NYT yesterday:

Gov. Rick Perry of Texas on Monday ordered 1,000 National Guard troops to the border with Mexico, seizing on a get-tough immigration message that foreshadows the approach to the current crisis by his party in Congress and that could position him in another bid for the Republican presidential nomination.

Mr. Perry announced the move at the Texas Capitol, but many of the intended recipients were far away from here: members of Congress in Washington, including those who are fighting with President Obama; potential migrants in Central America who are contemplating a dangerous journey to the United States; and presidential caucus voters in Iowa, where Mr. Perry visited again over the weekend.

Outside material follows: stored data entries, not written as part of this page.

(** * Scala source dependency analysis: data model, candidate resolver,
      (de)serialisation and the two engine rules around the parser process.

    Shallow embedding of
    [src/python/pants/backend/scala/dependency_inference/scala_parser.py].

    Conventions of the embedding:
    - a Python [str] is a [string] (its UTF-8 bytes; byte-wise lexicographic
      order coincides with Python's code-point order);
    - a [dict] / [FrozenDict] is an association list in insertion order; the
      keys of a well-formed dict are pairwise distinct ([dict_wf]);
    - a [FrozenOrderedSet] and a [tuple] are lists in iteration order;
    - a generator is the list of values it yields, and also (for the claims on
      restartability and totality) an explicit machine over its frame;
    - an [async] rule is a tree whose nodes are the [Get] requests it awaits. *)

From Stdlib Require Import List String Ascii Bool Arith ZArith Lia.
From Stdlib Require Import Permutation Sorted DecimalString.
Import ListNotations.

Set Implicit Arguments.
Local Open Scope string_scope.
Local Open Scope list_scope.

(* ================================================================== *)
(** * Python primitives used by the module *)
(* ================================================================== *)

Module Py.

(** [s.startswith(p)] *)
Definition startswith (s p : string) : bool := String.prefix p s.

(** [s.endswith(p)] *)
Fixpoint endswith (s p : string) : bool :=
  String.eqb s p
  || match s with
     | EmptyString => false
     | String _ s' => endswith s' p
     end.

(** [sub in s] on strings: [sub] occurs at some offset of [s]. *)
Fixpoint str_in (sub s : string) : bool :=
  String.prefix sub s
  || match s with
     | EmptyString => false
     | String _ s' => str_in sub s'
     end.

(** [f"{q}.{s}"] *)
Definition dotted (q s : string) : string := (q ++ "." ++ s)%string.

(** [str(n)] / [f"{n}"] for a non-negative [int]. *)
Definition str_of_nat (n : nat) : string :=
  NilEmpty.string_of_uint (Nat.to_uint n).

(** [bool(xs)] for a sized container. *)
Definition truthy {A} (xs : list A) : bool :=
  match xs with [] => false | _ :: _ => true end.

But let's get real and return to a story, "For Medicare, Immigrants Offer Surplus, Study Finds," that appeared in the NYT a year ago:

The study, led by researchers at Harvard Medical School, measured immigrants’ contributions to the part of Medicare that pays for hospital care, a trust fund that accounts for nearly half of the federal program’s revenue. It found that immigrants generated surpluses totaling $115 billion from 2002 to 2009. In comparison, the American-born population incurred a deficit of $28 billion over the same period.

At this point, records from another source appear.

(** * Docreader: speech synchronisation, highlighting, conversion jobs, PDF cache

    A shallow embedding of the TypeScript sources
    - [src/hooks/useSpeechSynthesis.ts]          (module [Speech])
    - [src/components/AdvancedDocumentViewer.tsx] (module [Viewer])
    - [src/utils/fileConverter.ts]                (module [Converter])
    - [src/components/FileConverter.tsx]          (module [Jobs])
    - [src/components/MusicPlayerModule.tsx]      (module [Music])
    - [src/utils/pdfRenderer.ts]                  (module [PDF])
    followed by the properties proved about them.

    React state is modelled by the committed values of the [useState]
    cells: every handler runs against the state of the latest render, and a
    batch of [setX] calls made by one handler is one transition. *)

From Stdlib Require Import ZArith NArith QArith Lqa Lia Bool List Ascii.
From stdpp Require Import base option list strings gmap.

Open Scope nat_scope.

(** ** JavaScript values *)

Module JS.

(** A string is its sequence of UTF-16 code units; [length] is [.length]. *)
Definition jsstring := list N.

Definition units (s : string) : jsstring :=
  map Ascii.N_of_ascii (String.list_ascii_of_string s).

(** Truthiness of a string: only the empty string is falsy. *)
Definition nonempty (s : jsstring) : bool :=
  match s with [] => false | _ :: _ => true end.

(** The class [\s] of a regular expression: WhiteSpace and LineTerminator. *)
Definition is_space (c : N) : bool :=
  ((9 <=? c) && (c <=? 13) || (c =? 32) || (c =? 160) || (c =? 5760)
   || (8192 <=? c) && (c <=? 8202) || (c =? 8232) || (c =? 8233)
   || (c =? 8239) || (c =? 8287) || (c =? 12288) || (c =? 65279))%N.

(** [s.split(/\s+/)]: the pieces between maximal runs of white space; a run
    at either end of the string leaves an empty piece there.  [in_run] tells
    that the previous unit belonged to the separator being consumed. *)
Fixpoint split_ws_from (in_run : bool) (s : jsstring) : list jsstring :=
  match s with
  | [] => [[]]
  | c :: r =>
      if is_space c then
        if in_run then split_ws_from true r else [] :: split_ws_from true r
      else
        match split_ws_from false r with
        | w :: ws => (c :: w) :: ws
        | [] => [[c]]
        end
  end.

Definition split_ws (s : jsstring) : list jsstring := split_ws_from false s.

(** [s.split(' ')]: every single space separates two pieces. *)
Fixpoint split_sp (s : jsstring) : list jsstring :=
  match s with
  | [] => [[]]
  | c :: r =>
      if (c =? 32)%N then [] :: split_sp r
      else
        match split_sp r with
        | w :: ws => (c :: w) :: ws
        | [] => [[c]]
        end
  end.

(** [ws.join(' ')]. *)
Fixpoint join_sp (ws : list jsstring) : jsstring :=
  match ws with
  | [] => []
  | [w] => w
  | w :: rest => w ++ 32%N :: join_sp rest
  end.

(** [s.slice(a, b)] and [s.slice(a)] for non-negative integer arguments. *)
Definition slice (s : jsstring) (a b : nat) : jsstring := drop a (take b s).
Definition slice_from (s : jsstring) (a : nat) : jsstring := drop a s.

(** [s.slice(a, b)] for integers of either sign: a negative argument
    counts from the end of the string, both are brought into the string,
    and the slice is empty when the start is not before the end. *)
Definition slice_int (s : jsstring) (a b : Z) : jsstring :=
  let len := Z.of_nat (length s) in
  let from := if (a <? 0)%Z then Z.max (len + a) 0 else Z.min a len in
  let to := if (b <? 0)%Z then Z.max (len + b) 0 else Z.min b len in
  slice s (Z.to_nat from) (Z.to_nat to).

(** A [number]: a finite value, an infinity or NaN.  Finite doubles are
    rationals, and comparison, [Math.min] and [Math.max] on them are exact,
    so no rounding is involved in what follows. *)
Inductive number := NaN | NegInf | Fin (q : Q) | PosInf.

Definition num (z : Z) : number := Fin (inject_Z z).

(** Falsy numbers are the zeros and NaN. *)
Definition truthy (x : number) : bool :=
  match x with
  | NaN => false
  | Fin q => negb (Qeq_bool q 0)
  | NegInf | PosInf => true
  end.

(** [a || b]. *)
Definition or_else (a b : number) : number := if truthy a then a else b.

Definition num_le (a b : number) : bool :=
  match a, b with
  | NaN, _ | _, NaN => false
  | NegInf, _ => true
  | _, PosInf => true
  | Fin p, Fin q => Qle_bool p q
  | _, _ => false
  end.

Definition math_min (a b : number) : number :=
  match a, b with
  | NaN, _ | _, NaN => NaN
  | _, _ => if num_le a b then a else b
  end.

Definition math_max (a b : number) : number :=
  match a, b with
  | NaN, _ | _, NaN => NaN
  | _, _ => if num_le a b then b else a
  end.

(** Equality of numbers as values ([===] without the NaN exception). *)
Definition num_eq (a b : number) : Prop :=
  match a, b with
  | NaN, NaN | NegInf, NegInf | PosInf, PosInf => True
  | Fin p, Fin q => p == q
  | _, _ => False
  end.

End JS.

(** ** The hook [useSpeechSynthesis] *)

Module Speech.
Import JS.

Record SpeechOptions := {
  rate : number;
  pitch : number;
  volume : number;
  voice : option string
}.

(** The default argument of [speak]. *)
Definition default_options : SpeechOptions :=
  {| rate := num 1; pitch := num 1; volume := num 1; voice := None |}.

(** A [SpeechSynthesisUtterance].  [uid] stands for the identity of the
    object created by [new]; the handlers installed on it close over the
    [text] argument of the [speak] call, which is [utext]. *)
Record Utterance := {
  uid : nat;
  utext : jsstring;
  urate : number;
  upitch : number;
  uvolume : number;
  uvoice : option string
}.

(** Calls made on [window.speechSynthesis]. *)
Inductive SynthCall :=
| SynthCancel
| SynthSpeak (u : Utterance)
| SynthPause
| SynthResume.

(** The [useState] cells and refs of the hook, the number of utterances
    allocated so far and the calls issued to the platform. *)
Record Hook := {
  isSupported : bool;
  isPlaying : bool;
  isPaused : bool;
  currentUtterance : option Utterance;
  currentWordIndex : nat;
  currentText : jsstring;
  isInitialized : bool;
  utteranceRef : option Utterance;
  isPlayingRef : bool;
  allocated : nat;
  synthCalls : list SynthCall
}.

Definition initial : Hook :=
  {| isSupported := false; isPlaying := false; isPaused := false;
     currentUtterance := None; currentWordIndex := 0; currentText := [];
     isInitialized := false; utteranceRef := None; isPlayingRef := false;
     allocated := 0; synthCalls := [] |}.

(** The mount effect: capability detection, then [loadVoices]. *)
Definition mount (supported voices_ok : bool) (h : Hook) : Hook :=
  if supported then
    {| isSupported := true; isPlaying := isPlaying h; isPaused := isPaused h;
       currentUtterance := currentUtterance h;
       currentWordIndex := currentWordIndex h; currentText := currentText h;
       isInitialized := if voices_ok then true else isInitialized h;
       utteranceRef := utteranceRef h; isPlayingRef := isPlayingRef h;
       allocated := allocated h; synthCalls := synthCalls h |}
  else h.

(** The utterance built by [speak]: lines 72-79.  The calls on
    [window.speechSynthesis] are taken not to throw, so the [catch] blocks
    of [speak], [pause], [resume] and [stop] are not entered. *)
Definition make_utterance (id : nat) (text : jsstring) (o : SpeechOptions)
  : Utterance :=
  {| uid := id;
     utext := text;
     urate := math_max (Fin (1 # 10)) (math_min (num 10) (or_else (rate o) (num 1)));
     upitch := math_max (num 0) (math_min (num 2) (or_else (pitch o) (num 1)));
     uvolume := math_max (num 0) (math_min (num 1) (or_else (volume o) (num 1)));
     uvoice := voice o |}.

The reason for this is simply immigrants are younger and so do not take more out of the health system than they put in to it. The median age of Hispanics, the largest immigrant group in the US, is 27. The median age for standard white Americans is 42. In short: Deporting those kids in Texas is actually an act of national madness. And those who are holding long-term Treasury bonds need to assess the real future value of those assets against the current rate of deportations. Each young person who is deported equals a person who is not around in the future to pay the ballooning medical expenses of an aging and retiring white population that spent a hella time doing nothing but sitting in cars.